Describing autophagy via analysis of individual organelles by capillary electrophoresis with laser induced fluorescence detection.

Autophagy is a cellular process responsible for the degradation of intracellular cargo. Its dynamic nature and the multiple types of autophagy organelles present at a given time make current measurements, such as those done by Western blotting, insufficient to understand autophagy and its roles in aging and disease. Capillary electrophoresis coupled to laser induced fluorescence detection (CE-LIF) has been used previously to count and determine properties of individual organelles, but has never been used on autophagy organelles or for determination of changes of such properties. Here we used autophagy organelles isolated from L6 cells expressing GFP-LC3, which is an autophagy marker, to develop a CE-LIF method for the determination of the number of autophagy organelles, their individual GFP-LC3 fluorescence intensities, and their individual electrophoretic mobilities. These properties were compared under basal and rapamycin-driven autophagy, which showed differences in the number of detected organelles and electrophoretic mobility distributions of autophagy organelles.

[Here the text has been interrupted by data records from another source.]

(** The update of pending work by a later observation [n] of its URL. *)
Definition merge_pending (n c : UrlStateColumns) : UrlStateColumns :=
  {| us_run := us_run c; us_canonical_url := us_canonical_url c;
     us_first_discovered_url_id := coalesce (us_first_discovered_url_id c) (us_first_discovered_url_id n);
     us_requested_url := us_requested_url n;
     us_parent_url_state_id := coalesce (us_parent_url_state_id n) (us_parent_url_state_id c);
     us_parent_discovered_url_id :=
       coalesce (us_parent_discovered_url_id c) (us_parent_discovered_url_id n);
     us_admission_state := us_admission_state c; us_preserve_reason := us_preserve_reason c;
     us_resolved_to_url_state_id := us_resolved_to_url_state_id c;
     us_admission_sequence := us_admission_sequence n; us_depth := us_depth n;
     us_target_page_type_id := us_target_page_type_id n; us_transition_id := us_transition_id n;
     us_pagination := us_pagination n;
     us_final_canonical_url := coalesce (us_final_canonical_url n) (us_final_canonical_url c);
     us_current_work_state := us_current_work_state c; us_work_generation := us_work_generation c;
     us_current_execution_id := us_current_execution_id c; us_seen := us_seen c;
     us_sampled := us_sampled c; us_expanded := us_expanded c; us_in_scope := us_in_scope c;
     us_page_type_match_state := us_page_type_match_state c |}.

Vinblastine treatment was also used to halt autophagy and further characterize changes and provide additional insight on the nature of autophagy organelles. This approach revealed dramatic and opposite directions in changes of organelle numbers, GFP-LC3 contents, and electrophoretic mobilities during the duration of the vinblastine treatment. These trends suggested the identity of organelle types being detected. These observations demonstrate that individual organelle analysis by CE-LIF is a powerful technology to investigate the complexity and nature of autophagy, a process that plays critical roles in response to drug treatments, aging, and disease.